第3話

「ようこそ、というのは正しくないか?」

 突如として目の前に現れた、まるで宮殿の中か何かのようなフロアの先に、明らかに玉座と思われる豪奢な椅子があった。けれど、声の主はそこにはいない。一心不乱に歩いていたせいか、いつの間にこんな王宮のような場所に入り込んでしまっていたのかも気付かなかった。

 まるで閉じ込められた箱の中で反響する音を聞いているように、その声がどこから発せられているのかがわからなくて、俺は周囲を見渡した。

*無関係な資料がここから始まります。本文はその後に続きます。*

(** C8: under low <= high for every input bar, a returned block has
    zone_low <= zone_high and strength >= the minimum move, and it carries
    the index label, the low and the high of a bearish bar of the window
    at a row the loop visits. *)
Theorem returned_block_invariant
        (MIN : Q) (LB : Z) (df : DataFrame) (ob : OrderBlock) :
  (forall b, In b df -> (Low b <= High b)%Q) ->
  detect_bullish_order_block MIN LB (Some df) = Ret (Some ob) ->
  (zone_low ob <= zone_high ob)%Q
  /\ fge (strength ob) MIN = true
  /\ (forall s, strength ob = Fin s -> (MIN <= s)%Q)
  /\ exists i origin,
      In i (candidate_indices (recent LB df))
      /\ nth_error (window LB df) i = Some origin
      /\ (Close origin < Open origin)%Q
      /\ ob_timestamp ob = timestamp origin
      /\ zone_low ob = Low origin
      /\ zone_high ob = High origin.
Proof.
  intros Hbars Hret.
  destruct (Nat.ltb_spec (length df) 5) as [Hlt|Hge].
  - unfold detect_bullish_order_block in Hret.
    apply Nat.ltb_lt in Hlt. rewrite Hlt in Hret. discriminate Hret.
  - rewrite detect_confirmed_blocks in Hret by exact Hge.
    injection Hret as Hret. apply last_item_In in Hret.
    apply confirmed_blocks_In in Hret. destruct Hret as [i [Hi Hob]].
    destruct (confirmed_block_fields MIN _ _ _ Hob)
      as (c & n & Hc & Hn & Hbear & _ & Hstr & Heq).
    split; [|split; [exact Hstr|split]].
    + subst ob. cbn [zone_low zone_high]. apply Hbars.
      apply (In_tail LB). apply nth_error_In with (n := i). exact Hc.
    + intros s Hs. rewrite Hs in Hstr. apply Qle_bool_iff. exact Hstr.
    + exists i, c. subst ob. cbn [ob_timestamp zone_low zone_high].
      repeat split; try assumption.
      * unfold candidate_indices, recent. now rewrite length_with_columns.
      * apply Qlt_bool_iff. exact Hbear.
Qed.

Lemma returned_block_invariant_witness :
  (zone_low Samples.scenario_block <= zone_high Samples.scenario_block)%Q
  /\ fge (strength Samples.scenario_block) MIN_BULLISH_MOVE = true
  /\ (forall s, strength Samples.scenario_block = Fin s
                -> (MIN_BULLISH_MOVE <= s)%Q)
  /\ exists i origin,
      In i (candidate_indices (recent LOOKBACK_CANDLES Samples.five_bar_series))
      /\ nth_error (window LOOKBACK_CANDLES Samples.five_bar_series) i
         = Some origin
      /\ (Close origin < Open origin)%Q
      /\ ob_timestamp Samples.scenario_block = timestamp origin
      /\ zone_low Samples.scenario_block = Low origin
      /\ zone_high Samples.scenario_block = High origin.
Proof.
  apply (returned_block_invariant
           MIN_BULLISH_MOVE LOOKBACK_CANDLES Samples.five_bar_series
           Samples.scenario_block).
  - intros b Hb. simpl in Hb.
    repeat (destruct Hb as [<-|Hb]; [unfold Qle; simpl; lia|]).
    destruct Hb.
  - vm_compute. reflexivity.
Defined.

(** C3, as the code has it: the guard counts the bars of the whole series,
    before the window is cut.  A series of fewer than 5 bars, or a window
    of fewer than 4 bars, gives "no result" for every configuration, and
    so does a missing series; nothing is raised. *)
Theorem detect_insufficient_bars (MIN : Q) (LB : Z) (df : DataFrame) :
  (length (window LB df) < 5)%nat ->
  (length df < 5)%nat \/ length (window LB df) <> 4%nat ->
  detect_bullish_order_block MIN LB (Some df) = Ret None
  /\ detect_bullish_order_block MIN LB None = Ret None.
Proof.
  intros Hwin Hcase. split; [|reflexivity].
  destruct (Nat.ltb_spec (length df) 5) as [Hlt|Hge].
  - unfold detect_bullish_order_block.
    apply Nat.ltb_lt in Hlt. now rewrite Hlt.
  - rewrite detect_confirmed_blocks by exact Hge.
    replace (length (window LB df) - 3)%nat with 0%nat by lia.
    reflexivity.
Qed.

Lemma detect_insufficient_bars_witness :
  detect_bullish_order_block MIN_BULLISH_MOVE LOOKBACK_CANDLES
                             (Some Samples.scenario_window) = Ret None
  /\ detect_bullish_order_block MIN_BULLISH_MOVE LOOKBACK_CANDLES None
     = Ret None.
Proof.
  apply (detect_insufficient_bars
           MIN_BULLISH_MOVE LOOKBACK_CANDLES Samples.scenario_window).
  - vm_compute. lia.
  - left. vm_compute. lia.
Defined.

(** C3 as stated fails: with lookback_candles = 4 the window of a five-bar
    series has four bars, fewer than 5, and the detector returns a block. *)
Lemma four_bar_window_yields_block :
  (length (window 4 Samples.five_bar_series) < 5)%nat
  /\ detect_bullish_order_block MIN_BULLISH_MOVE 4
                                (Some Samples.five_bar_series)
     = Ret (Some Samples.scenario_block).
Proof. split; [vm_compute; lia | vm_compute; reflexivity]. Qed.

(** C10: at every row i the loop visits, i <= len - 4, so the slice
    [i+1 : i+4] of the follow-through highs holds exactly the three rows
    i+1, i+2, i+3 and is not clipped at the end of the window. *)
Theorem follow_through_has_three_bars (LB : Z) (df : DataFrame) (i : nat) :
  In i (candidate_indices (recent LB df)) ->
  (4 <= length (recent LB df))%nat
  /\ (i <= length (recent LB df) - 4)%nat
  /\ length (iloc_slice (recent LB df) (i + 1) (i + 4)) = 3%nat
  /\ exists r1 r2 r3,
      iloc_slice (recent LB df) (i + 1) (i + 4) = [r1; r2; r3]
      /\ iloc (recent LB df) (i + 1) = Ret r1
      /\ iloc (recent LB df) (i + 2) = Ret r2
      /\ iloc (recent LB df) (i + 3) = Ret r3.
Proof.
  intros Hi. unfold candidate_indices, range in Hi. apply in_seq in Hi.
  set (rows := recent LB df) in *.
  assert (Hlen : (i + 4 <= length rows)%nat) by lia.
  assert (Hslice : length (iloc_slice rows (i + 1) (i + 4)) = 3%nat).
  { unfold iloc_slice. rewrite length_firstn, length_skipn. lia. }
  repeat split; try lia.
  unfold iloc_slice in *.
  replace (i + 4 - (i + 1))%nat with 3%nat in * by lia.
  assert (Hnth : forall d, (d < 3)%nat ->
            nth_error (firstn 3 (skipn (i + 1) rows)) d
            = nth_error rows (i + 1 + d)).
  { intros d Hd. rewrite nth_error_firstn.
    apply Nat.ltb_lt in Hd. rewrite Hd. apply nth_error_skipn. }
  destruct (firstn 3 (skipn (i + 1) rows)) as [|r1 [|r2 [|r3 [|r4 rest]]]];
    try discriminate Hslice.
  exists r1, r2, r3. split; [reflexivity|].
  unfold iloc.
  pose proof (Hnth 0%nat ltac:(lia)) as H0.
  pose proof (Hnth 1%nat ltac:(lia)) as H1.
  pose proof (Hnth 2%nat ltac:(lia)) as H2.
  cbn [nth_error] in H0, H1, H2.
  replace (i + 1 + 0)%nat with (i + 1)%nat in H0 by lia.
  replace (i + 1 + 1)%nat with (i + 2)%nat in H1 by lia.
  replace (i + 1 + 2)%nat with (i + 3)%nat in H2 by lia.
  rewrite <- H0, <- H1, <- H2. repeat split; reflexivity.
Qed.

Lemma follow_through_has_three_bars_witness :
  (4 <= length (recent LOOKBACK_CANDLES Samples.two_block_series))%nat
  /\ (2 <= length (recent LOOKBACK_CANDLES Samples.two_block_series) - 4)%nat
  /\ length (iloc_slice (recent LOOKBACK_CANDLES Samples.two_block_series)
                        (2 + 1) (2 + 4)) = 3%nat
  /\ exists r1 r2 r3,
      iloc_slice (recent LOOKBACK_CANDLES Samples.two_block_series)
                 (2 + 1) (2 + 4) = [r1; r2; r3]
      /\ iloc (recent LOOKBACK_CANDLES Samples.two_block_series) (2 + 1)
         = Ret r1
      /\ iloc (recent LOOKBACK_CANDLES Samples.two_block_series) (2 + 2)
         = Ret r2
      /\ iloc (recent LOOKBACK_CANDLES Samples.two_block_series) (2 + 3)
         = Ret r3.
Proof.
  apply (follow_through_has_three_bars
           LOOKBACK_CANDLES Samples.two_block_series 2).
  vm_compute. right. right. left. reflexivity.
Defined.

(* ------------------------------------------------------------------ *)
(** ** Collect-then-take-last against overwrite-on-confirm *)

Lemma track_step_tracks (MIN : Q) (rows : list Row)
      (acc : list OrderBlock) (tracked : option OrderBlock) (i : nat) :
  last_item acc = tracked ->
  tracks (scan_step MIN rows acc i) (track_step MIN rows tracked i).
Proof.
  intros Hacc. unfold scan_step, track_step.
  destruct (iloc rows i) as [current|]; [|exact I].
  destruct (iloc rows (i + 1)) as [next_candle|]; [|exact I].
  cbn [bind].
  destruct (is_bearish current && is_bullish next_candle
            && fge (move_percent current) MIN); [|exact Hacc].
  cbv zeta.
  destruct (fge _ MIN); [|exact Hacc].
  destruct (iloc (map (fun r => timestamp (bar r)) rows) i) as [index_i|];
    [|exact I].
  cbn [bind tracks]. apply last_item_app_single.
Qed.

 歴史の資料集に載っている絵画にあるような、中世ヨーロッパ的な王室を感じさせる雰囲気。実際に自分が行ったことがあるレベルで例えるなら、せいぜい博物館や美術館くらいしか思い付かないので、どうにも曖昧にしか形がわからない。

 すると突然、その宮殿らしき建物が崩れた。

「うわ!」

 さすがに驚いて、俺は走って逃げることもできずに、その場にしゃがみこんで、両手で頭を抱えてなるべく丸くなった。そんなことで、こんな重厚なレベルの建物の下敷きになって身を守れるわけもないのに、とどこか冷静に感じながら、「まぁどうせ地獄だし」という、妙に達観した意識があったというのも否定はしない。

 とにかくしばらく目を瞑(つむ)って、自分の意識がいつ途切れるのかを待っていた。それが多分、俺が本当に死ぬ時なのかなぁ、なんて他人事のように思いながら。

 けれど、俺の意識は一時たりとも飛ばなかったし、身体に痛みが走るようなこともなかった。もちろん、かすり傷ひとつないこともわかった。

 両手はまだ頭を守ったまま、薄く目を開けて狭い視野の範囲を見渡す。建物の残骸どころか、床板一枚すら残っていない。色は、濃淡のある緑。さっきまで歩いていた草原だ。

「?」

 ようやく両手を下げて、立ち上がってみた。夢か幻かというように、さっき見たものはきれいさっぱり消えていた。いやもう、どこからが夢や幻なのかもわからない。むしろ自分の存在が夢じゃないだろうかとさえ思う。

 しかし。

 一つだけ変わらないものが、そこには残っていた。

 例の玉座のような豪奢な椅子。

 そして、さっきまではそこになかったものも。

 まるで雪山に住んでいる狼のような、白銀色で長毛種の大型の──これをターコイズブルーというのだろうか、明るい緑がかった青色の澄んだ瞳をした──美しい犬がいた。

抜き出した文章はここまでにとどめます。